== What to do ==
Repeat exactly the lines of the entries below from the one with "destruct (decide (idem_shard" through the one with "(** A snapshot", both ends included, and nothing else.

== Dataset content ==
* * * *

Lemma clear_half_size g : size (clear_half g) = (size g - Nat.div2 (size g))%nat.
Proof.
  unfold clear_half. pose proof (key_enum_perm g) as P.
  assert (length (key_enum g) = size g) as L by
    (rewrite P, length_fmap; by rewrite length_map_to_list).
  rewrite foldl_delete_size.
  - rewrite length_firstn, L. pose proof (Nat.div2_decr (size g) (size g)). lia.
  - eapply (sublist_NoDup _ (key_enum g)); [|apply sublist_take].
    rewrite P. apply NoDup_fst_map_to_list.
  - apply Forall_take. apply Forall_forall. intros k Hk. rewrite P in Hk.
    apply list_elem_of_fmap in Hk as ([k' v] & -> & Hk%elem_of_map_to_list). by exists v.
Qed.

(** The latest row recorded under a key. *)
Definition latest (k : string) (log : list (string * Z)) : option Z :=
  snd <$> last (filter (λ kr, kr.1 = k) log).

Record idem_inv (log : list (string * Z)) s : Prop := {
  idem_bound : ∀ i, Z.of_nat (size (default ∅ (sv_idem s !! i))) <= IDEM_CAP;
  idem_place : ∀ i k, is_Some (default ∅ (sv_idem s !! i) !! k) → idem_shard k = i;
  idem_true : ∀ k r, idem_lookup s k = Some r → latest k log = Some r
}.

Lemma idem_record_inv log s k r : idem_inv log s → idem_inv (log ++ [(k, r)]) (idem_record s k r).
Proof.
  intros [B P T]. unfold idem_record. set (g := if IDEM_CAP <=? _ then _ else _).
  assert (Z.of_nat (size g) < IDEM_CAP) as Hg.
  { subst g. specialize (B (idem_shard k)). fold (idem_map s k) in B. destruct (Z.leb_spec IDEM_CAP (Z.of_nat (size (idem_map s k)))); [|lia].
    rewrite clear_half_size. unfold IDEM_CAP in *. pose proof (Nat.div2_odd (size (idem_map s k))).
    destruct (Nat.odd _); cbn [Nat.b2n] in *; lia. }
  assert (∀ k' r', g !! k' = Some r' → idem_map s k !! k' = Some r') as Hsub.
  { subst g. intros k' r'. case_match; [apply clear_half_lookup|done]. }
  split; cbn [sv_idem with_idem].
  - intros i. destruct (decide (i = idem_shard k)) as [->|N].
    + rewrite lookup_insert_eq. cbn [default from_option id]. change (Z.of_nat (size (<[k := r]> g)) <= IDEM_CAP).
      rewrite map_size_insert. destruct (g !! k); cbn; lia.
    + by rewrite lookup_insert_ne.
  - intros i k'. destruct (decide (i = idem_shard k)) as [->|N].
    + rewrite lookup_insert_eq. cbn [default from_option id]. unfold id.
      destruct (decide (k' = k)) as [->|Nk]; [done|]. rewrite lookup_insert_ne by done.
      intros [r' Hr%Hsub]. apply P. by exists r'.
    + rewrite lookup_insert_ne by done. apply P.
  - intros k' r'. unfold idem_lookup, idem_map. cbn [sv_idem with_idem]. unfold latest. rewrite filter_app, last_app.
    destruct (decide (k' = k)) as [->|Nk].
    + rewrite lookup_insert_eq. cbn [default from_option id]. rewrite lookup_insert_eq.
      rewrite filter_cons_True by done. intros [= ->]. reflexivity.
    + rewrite filter_cons_False by (intros E; cbn in E; congruence). cbn [filter list_filter last].
      intros E. apply (T k' r'). unfold idem_lookup, idem_map.
      destruct (decide (idem_shard k' = idem_shard k)) as [Es|Es].
      * rewrite Es in E |- *. rewrite lookup_insert_eq in E. cbn [default from_option id] in E.
        rewrite lookup_insert_ne in E by done. apply Hsub in E. exact E.
      * by rewrite lookup_insert_ne in E.
Qed.

Lemma idem_record_lookup s k r : idem_lookup (idem_record s k r) k = Some r.
Proof.
  unfold idem_lookup, idem_map, idem_record. cbn [sv_idem with_idem].
  rewrite lookup_insert_eq. cbn [default from_option id]. by rewrite lookup_insert_eq.
Qed.

(** The idempotency table stays bounded and never lies: after any sequence of
    recorded keys each of its shards holds at most 16000 keys, a lookup answers only
    the row last recorded under that very key, and the key just recorded is found. *)
Theorem idempotency_table c fns (log : list (string * Z)) :
  let s := foldl (λ s kr, idem_record s kr.1 kr.2) (Server_new c fns) log in
  (∀ i, Z.of_nat (size (default ∅ (sv_idem s !! i))) <= IDEM_CAP) ∧
  (∀ k r, idem_lookup s k = Some r → latest k log = Some r) ∧
  (∀ k r, idem_lookup (idem_record s k r) k = Some r).
Proof.
  cbv zeta. assert (idem_inv log (foldl (λ s kr, idem_record s kr.1 kr.2) (Server_new c fns) log)) as [? ? ?].
  { induction log as [|[k r] log IH] using rev_ind.
    - split; cbn [foldl sv_idem Server_new]; [intros i| |]; try (intros i k; unfold idem_lookup, idem_map; cbn);
        rewrite lookup_empty; cbn; [done| |]; intros []%lookup_empty_is_Some || (rewrite lookup_empty; done).
    - rewrite foldl_snoc. by apply idem_record_inv. }
  split_and!; [done|done|]. intros k r. apply idem_record_lookup.
Qed.
End idempotency.

(** ** Rotation *)

Section rotation.
Context `{PushChannel} `{TableHash}.
Implicit Types s : Server.

(** A snapshot rotation that completes leaves the log open for writes; one that
    fails, to save the snapshot or to reopen the log, leaves [wal_rotating] set, and
    from then on every append of the server is refused. *)
Theorem rotation_failure_sheds_writes s drain snap reopened r s' :
  is_Some (data_dir (sv_config s)) → sv_wal_enabled s = true →
  snapshot_and_rotate s drain snap reopened = (r, s') →
  (is_ok r = true → sv_wal_rotating s' = false) ∧
  (is_ok r = false → ∀ entry table row_id data,
     wal_log s' entry table row_id data = (Err "WAL rotation in progress"%string, wal_drop s')).
Proof.
  intros [dir Hd] En. unfold snapshot_and_rotate. rewrite Hd.
  assert (∀ w, ∀ entry table row_id data,
    wal_log (with_wal s w true (sv_wal_enabled s)) entry table row_id data =
      (Err "WAL rotation in progress"%string, wal_drop (with_wal s w true (sv_wal_enabled s)))) as Sheds
    by (intros; unfold wal_log; cbn; by rewrite En).
  destruct snap as [path|e]; cbn [sv_wal_enabled sv_wal sv_config with_wal].
  - destruct (is_durable _); [|by intros [= <- <-]].
    destruct reopened as [shards|e]; [by destruct shards; intros [= <- <-]|].
    intros [= <- <-]. split; [done|]. intros _. apply Sheds.
  - intros [= <- <-]. split; [done|]. intros _. apply Sheds.
Qed.
End rotation.

(** ** Witnesses *)

Definition demo_key_order : KeyOrder := λ m, (map_to_list m).*1.
#[export] Instance demo_key_order_laws : @KeyOrderLaws demo_key_order.
Proof. by intros m. Qed.

Lemma idempotency_table_witness :
  idem_lookup (H := demo_channel)
    (foldl (λ s kr, @idem_record demo_channel demo_key_order s kr.1 kr.2) (Server_new ServerConfig_default ∅)
      [("a", 1); ("b", 2); ("a", 3)]%string) "a" = Some 3 ∧
  latest "a" [("a", 1); ("b", 2); ("a", 3)]%string = Some 3.
Proof.
  split; [vm_compute; reflexivity|].
  destruct (@idempotency_table demo_channel demo_key_order _ ServerConfig_default ∅
    [("a", 1); ("b", 2); ("a", 3)]%string) as (_ & T & _).
  apply T. vm_compute. reflexivity.
Defined.

(** A server whose configuration asks for authentication and gives posts an owner. *)
Definition demo_auth_cfg : ServerConfig :=
  MkServerConfig "127.0.0.1" 7420 (Some "data"%string) 200000 true 1048576 None 50 false ModeNone 0 300 20000
    true ∅ ∅ {["docs"%string := "owner"%string]} [].
Definition demo_alice : Identity := with_permission (Identity_new [] "alice") PRead.

Lemma authorization_denies_by_default_witness :
  let s := Server_new (H := demo_channel) demo_auth_cfg ∅ in
  enforce_owner s (Some demo_alice) OGet "docs" {["owner"%string := VString "alice"]} = Ok () ∧
  enforce_owner s (Some demo_alice) OGet "docs" {["owner"%string := VString "bob"]} ≠ Ok ().
Proof.
  cbv zeta. split.
  - apply (@authorization_denies_by_default demo_channel (Server_new demo_auth_cfg ∅) (Some demo_alice) OGet "docs"
      {["owner"%string := VString "alice"]} eq_refl ltac:(done) ltac:(done)) with (col := "owner"%string);
      [vm_compute; reflexivity|].
    split; [vm_compute; reflexivity|]. exists demo_alice. split; [done|]. right. vm_compute. reflexivity.
  - by vm_compute.
Defined.

Lemma rotation_failure_sheds_writes_witness :
  let s := with_wal (Server_new (H := demo_channel) demo_auth_cfg ∅) (Some []) false true in
  let s' := snd (snapshot_and_rotate s (λ g, g) (Err "disk full"%string) (Err ""%string)) in
  ∀ row_id, fst (@wal_log demo_channel (λ _, 0) s' EInsert "docs" row_id []) = Err "WAL rotation in progress"%string.
Proof.
  cbv zeta. intros row_id.
  pose proof (@rotation_failure_sheds_writes demo_channel (λ _, 0)
    (with_wal (Server_new demo_auth_cfg ∅) (Some []) false true) (λ g, g) (Err "disk full"%string) (Err ""%string)
    _ _ ltac:(eexists; reflexivity) eq_refl eq_refl) as [_ F].
  by rewrite (F eq_refl).
Defined.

* * * *

== Solution to this problem ==
      destruct (decide (idem_shard k' = idem_shard k)) as [Es|Es].
      * rewrite Es in E |- *. rewrite lookup_insert_eq in E. cbn [default from_option id] in E.
        rewrite lookup_insert_ne in E by done. apply Hsub in E. exact E.
      * by rewrite lookup_insert_ne in E.
Qed.

Lemma idem_record_lookup s k r : idem_lookup (idem_record s k r) k = Some r.
Proof.
  unfold idem_lookup, idem_map, idem_record. cbn [sv_idem with_idem].
  rewrite lookup_insert_eq. cbn [default from_option id]. by rewrite lookup_insert_eq.
Qed.

(** The idempotency table stays bounded and never lies: after any sequence of
    recorded keys each of its shards holds at most 16000 keys, a lookup answers only
    the row last recorded under that very key, and the key just recorded is found. *)
Theorem idempotency_table c fns (log : list (string * Z)) :
  let s := foldl (λ s kr, idem_record s kr.1 kr.2) (Server_new c fns) log in
  (∀ i, Z.of_nat (size (default ∅ (sv_idem s !! i))) <= IDEM_CAP) ∧
  (∀ k r, idem_lookup s k = Some r → latest k log = Some r) ∧
  (∀ k r, idem_lookup (idem_record s k r) k = Some r).
Proof.
  cbv zeta. assert (idem_inv log (foldl (λ s kr, idem_record s kr.1 kr.2) (Server_new c fns) log)) as [? ? ?].
  { induction log as [|[k r] log IH] using rev_ind.
    - split; cbn [foldl sv_idem Server_new]; [intros i| |]; try (intros i k; unfold idem_lookup, idem_map; cbn);
        rewrite lookup_empty; cbn; [done| |]; intros []%lookup_empty_is_Some || (rewrite lookup_empty; done).
    - rewrite foldl_snoc. by apply idem_record_inv. }
  split_and!; [done|done|]. intros k r. apply idem_record_lookup.
Qed.
End idempotency.

(** ** Rotation *)

Section rotation.
Context `{PushChannel} `{TableHash}.
Implicit Types s : Server.

(** A snapshot rotation that completes leaves the log open for writes; one that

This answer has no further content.